Ein Hermès-Seidentuch war es nicht und der Schlitten im Hintergrund auch kein Rolls Royce, aber das Landleben empfand ich trotzdem als königlich.

Gut betucht

In meiner Stilkolumne geht es um ein königliches Accessoire, welches unser Haupt im Frühling verschönert.

Nicole Geser über ein Accessoire mit Geschichte

Haben Sie auch schon einmal davon geträumt wie es wäre Königin zu sein? Unser Alltag war die letzten Monate ja alles andere als ein Ponyhof, da sind gedankliche Eskapismen eine willkommene Abwechslung. Nun, Sie müssen keine englischen Fell-Ponys züchten und durch den Park von Schloss Windsor reiten, um sich majestätisch zu fühlen. Sie benötigen nur das richtige Accessoire.

Kopftuch statt Krone

Ob es nun am übermässigen Konsum aller Netflix-Staffeln von „The Crown“ liegt oder daran, dass wir seit Corona keine Frisur mehr tragen, sondern nur noch Haare: Das Must-have des Frühlings ist das seidene Kopftuch, welches unsere Häupter verschönert. Ob beim Entenjagen wie die Queen oder beim Modegucken wie Charlotte Casighari in der Frontrow der Pariser Fashionweek: Dieses Accessoire verleiht Würde. Und sei es in unseren Kreisen nur beim Pizzaholen. Ursprünglich in Indien erfunden, war das Kopftuch ein praktischer Weg in der Hitze die Haare vom Gesicht fernzuhalten. Modisch wurden die Tücher in den 20igern als Flapper Girls wie Josephine Baker mit kunstvoll um den Kopf gebundenen Tüchern die Nacht durchtanzten. Das Symbol für Glamour war geboren.
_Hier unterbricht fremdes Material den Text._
(* ===== verification/Web.v ===== *)
(** * The proxy routes: [lib/googleoidc/webhandlers.go]

    The browser and console login routes, and the callback route.  The proxy
    client, the CSRF check, the session cookie and the console response are
    the interface [ProxyWeb]. *)

From S2P Require Import Prelude GoStrings Utf8 Types Transport Service Users.

Definition LoginFailedRedirectURL := "/web/msg/error/login".
Definition LoginFailedBadCallbackRedirectURL := "/web/msg/error/login/callback".
Definition SSOLoginFailureMessage := "Failed to login. Please check Teleport's log for more details.".

(** What the handlers read of a request. *)
Record HTTPRequest := {
  hr_Host : string;
  hr_RemoteAddr : string;
  hr_UserAgent : string;
}.

Record SSORequestParams := {
  sp_ClientRedirectURL : string;
  sp_ConnectorID : string;
  sp_CSRFToken : string;
  sp_Scope : string;
}.

Record SSOLoginConsoleReq := {
  sc_RedirectURL : string;
  sc_ConnectorID : string;
  sc_SSHPubKey : string;
  sc_TLSPubKey : string;
  sc_SSHAttestationStatement : string;
  sc_TLSAttestationStatement : string;
  sc_CertTTL : duration;
  sc_Compatibility : string;
  sc_RouteToCluster : string;
  sc_KubernetesCluster : string;
  sc_Scope : string;
}.

Record DeviceWebToken := {
  dwt_Id : string;
  dwt_Token : string;
}.

Section Web.
Context {W : Type} `{AuthServer W}.

Class ProxyWeb := {
  px_CreateOIDCAuthRequest : OIDCAuthRequest -> M W OIDCAuthRequest;
  px_ValidateOIDCAuthCallback : gmap string (list string) -> M W OIDCAuthResponse;
  px_ParseSSORequestParams : HTTPRequest -> result SSORequestParams;
  px_VerifyCSRFToken : string -> HTTPRequest -> result unit;
  px_SetCookie : string -> WebSession -> M W unit;          (* user name, session *)
  px_OriginLocalRedirectURI : string -> result string;
  px_GetDeviceWebToken : WebSession -> option DeviceWebToken;
  px_ConstructSSHResponse : OIDCAuthResponse (W := W) -> result string;
}.

Definition authRequestForConsoleLogin (r : HTTPRequest) (req : SSOLoginConsoleReq) (remoteAddr : string)
    : OIDCAuthRequest := {|
  r_CreateWebSession := false;
  r_ConnectorID := sc_ConnectorID req;
  r_SshPublicKey := sc_SSHPubKey req;
  r_TlsPublicKey := sc_TLSPubKey req;
  r_SshAttestationStatement := sc_SSHAttestationStatement req;
  r_TlsAttestationStatement := sc_TLSAttestationStatement req;
  r_CertTTL := sc_CertTTL req;
  r_ClientRedirectURL := sc_RedirectURL req;
  r_Compatibility := sc_Compatibility req;
  r_RouteToCluster := sc_RouteToCluster req;
  r_KubernetesCluster := sc_KubernetesCluster req;
  r_ClientLoginIP := remoteAddr;
  r_Scope := sc_Scope req;
  r_ProxyAddress := hr_Host r;
  r_StateToken := ""; r_CSRFToken := ""; r_RedirectURL := ""; r_SSOTestFlow := false;
  r_ConnectorSpec := None; r_ClientUserAgent := ""; r_PkceVerifier := ""; r_LoginHint := "";
|}.

Definition authRequestForLogin (r : HTTPRequest) (params : SSORequestParams) (remoteAddr : string)
    : OIDCAuthRequest := {|
  r_CSRFToken := sp_CSRFToken params;
  r_ConnectorID := sp_ConnectorID params;
  r_CreateWebSession := true;
  r_ClientRedirectURL := sp_ClientRedirectURL params;
  r_ClientLoginIP := remoteAddr;
  r_ClientUserAgent := hr_UserAgent r;
  r_ProxyAddress := hr_Host r;
  r_Scope := sp_Scope params;
  r_StateToken := ""; r_RedirectURL := ""; r_CertTTL := 0; r_Compatibility := "";
  r_RouteToCluster := ""; r_KubernetesCluster := ""; r_SSOTestFlow := false; r_ConnectorSpec := None;
  r_SshPublicKey := ""; r_TlsPublicKey := ""; r_SshAttestationStatement := "";
  r_TlsAttestationStatement := ""; r_PkceVerifier := ""; r_LoginHint := "";
|}.

Context `{ProxyWeb}.

(** The URL a route answers with: a failure becomes a fixed page. *)
Definition or_page (page : string) (m : M W string) : W -> W * string := fun w =>
  match m w with (w', Ok url) => (w', url) | (w', Err _) => (w', page) end.

(** [clt] says whether the handler has a proxy client. *)
Definition loginWeb (clt : bool) (r : HTTPRequest) : W -> W * string :=
  or_page LoginFailedRedirectURL (
    deny_if negb clt with AccessDenied "Proxy client is not available" [];
    let* req := mlift (px_ParseSSORequestParams r) in
    let* remote := mlift (SplitHostPort (hr_RemoteAddr r)) in
    let* response := px_CreateOIDCAuthRequest (authRequestForLogin r req remote.1) in
    mret (r_RedirectURL response)).

(** The body after JSON decoding and its defaults; any failure is the one
    denial. *)
Definition loginConsole (clt : bool) (r : HTTPRequest) (body : result SSOLoginConsoleReq) : M W string :=
  mcatch (fun w => w) (fun _ => AccessDenied "%s" [SSOLoginFailureMessage]) (
    deny_if negb clt with AccessDenied "Proxy client is not available" [];
    let* req := mlift body in
    let* remote := mlift (SplitHostPort (hr_RemoteAddr r)) in
    let* response := px_CreateOIDCAuthRequest (authRequestForConsoleLogin r req remote.1) in
    mret (r_RedirectURL response)).

(** [BuildDeviceWebRedirectPath]: a path in every case. *)
Definition BuildDeviceWebRedirectPath (dwt : DeviceWebToken) (clientRedirectURL : string) : string :=
  if bool_decide (dwt_Id dwt = "") || bool_decide (dwt_Token dwt = "") then "/web"
  else
    let redirectPath := "/web/device/authorize/" +:+ dwt_Id dwt +:+ "/" +:+ dwt_Token dwt in
    if bool_decide (clientRedirectURL = "") then redirectPath
    else redirectPath +:+ "?redirect_uri=" +:+ clientRedirectURL.

(** [SSOSetWebSessionAndRedirectURL]: the redirect URL it leaves behind. *)
Definition setWebSession (r : HTTPRequest) (response : OIDCAuthResponse (W := W)) (session : WebSession)
    (verifyCSRF : bool) : M W string :=
  do* mlift (if verifyCSRF then px_VerifyCSRFToken (ar_CSRFToken (resp_Req response)) r else Ok tt);
  do* px_SetCookie (resp_Username response) session;
  mlift (px_OriginLocalRedirectURI (ar_ClientRedirectURL (resp_Req response))).

Definition finishCallback (r : HTTPRequest) (response : OIDCAuthResponse (W := W)) : M W string :=
  if ar_CreateWebSession (resp_Req response) then
    match resp_Session response with
    | None => mfail (AccessDenied "Browser OIDC response has no web session" [])
    | Some session =>
        let* redirectURL := setWebSession r response session true in
        match px_GetDeviceWebToken session with
        | Some token => mret (BuildDeviceWebRedirectPath token redirectURL)
        | None => mret redirectURL
        end
    end
  else
    deny_if len (ar_SSHPubKey (resp_Req response)) + len (ar_TLSPubKey (resp_Req response)) =? 0
      with AccessDenied "OIDC response is not a browser or console login" [];
    mlift (px_ConstructSSHResponse response).

(** The failures of the callback itself have a page of their own. *)
Definition callback (clt : bool) (r : HTTPRequest) (query : gmap string (list string)) : W -> W * string :=
  fun w =>
    if negb clt then (w, LoginFailedBadCallbackRedirectURL)
    else match px_ValidateOIDCAuthCallback query w with
    | (w', Err _) => (w', LoginFailedBadCallbackRedirectURL)
    | (w', Ok response) => or_page LoginFailedRedirectURL (finishCallback r response) w'
    end.

(** ** Properties *)

(** A browser gets a session only after its CSRF token was verified; when it
    was not, nothing is set and the answer is the failure page. *)
Lemma finishCallback_csrf r response w e :
  ar_CreateWebSession (resp_Req response) = true ->
  px_VerifyCSRFToken (ar_CSRFToken (resp_Req response)) r = Err e ->
  or_page LoginFailedRedirectURL (finishCallback r response) w = (w, LoginFailedRedirectURL).
Proof.
  intros Hw Hv. unfold or_page, finishCallback. rewrite Hw.
  destruct (resp_Session response) as [session|]; [|done].
  unfold setWebSession, mthen, mlift. by rewrite Hv.
Qed.

Lemma callback_failed clt r query w w' e :
  px_ValidateOIDCAuthCallback query w = (w', Err e) ->
  callback clt r query w = (if clt then w' else w, LoginFailedBadCallbackRedirectURL).
Proof. unfold callback. destruct clt; simpl; [|done]. by intros ->. Qed.

Lemma console_modes r req remoteAddr :
  let a := authRequestForConsoleLogin r req remoteAddr in
  r_CreateWebSession a = false /\ r_SSOTestFlow a = false /\ r_ProxyAddress a = hr_Host r /\
  r_PkceVerifier a = "" /\ r_StateToken a = "".
Proof. done. Qed.
End Web.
Landhaus, Jagdhund und Seidentuch

1937 brachte das französische Modehaus Hermès das wohl begehrteste Seidentuch auf den Markt. Das weltberühmte Carré, 90 mal 90 cm. Nach ganz bestimmten Kriterien werden die Seiden ausgesucht, Motiv und Farbgebung entschieden und von Hand bedruckt. Eines der berühmtesten Motive ist das „Brides de Gala“-Design von 1970, welches auf das ursprüngliche Handwerk der Maison als Sattler und Zaumzeughersteller verweist. Es wurde 70’000 Mal verkauft. Hermès war schon immer bei den Schönen und Reichen beliebt. In den 60igern waren es Brigitte Bardot und Jackie Kennedy, die das Tuch unter dem Kinn banden, ein Look den wir heute oft bei der Queen sehen. Trotz all der berühmten Trägerinnen umweht das Kopftuch, ob nun von Hermès oder nicht, bis heute eine sympathische Bodenständigkeit. Meine Oma trug es im Sommer zum Heuen und ich wollte als kleines Mädchen so aussehen wie sie. Dass ich mir fast 40 Jahre später erneut ein Seidentuch um die Haare binde, lässt sie im himmlischen Ponyhof bestimmt lächeln.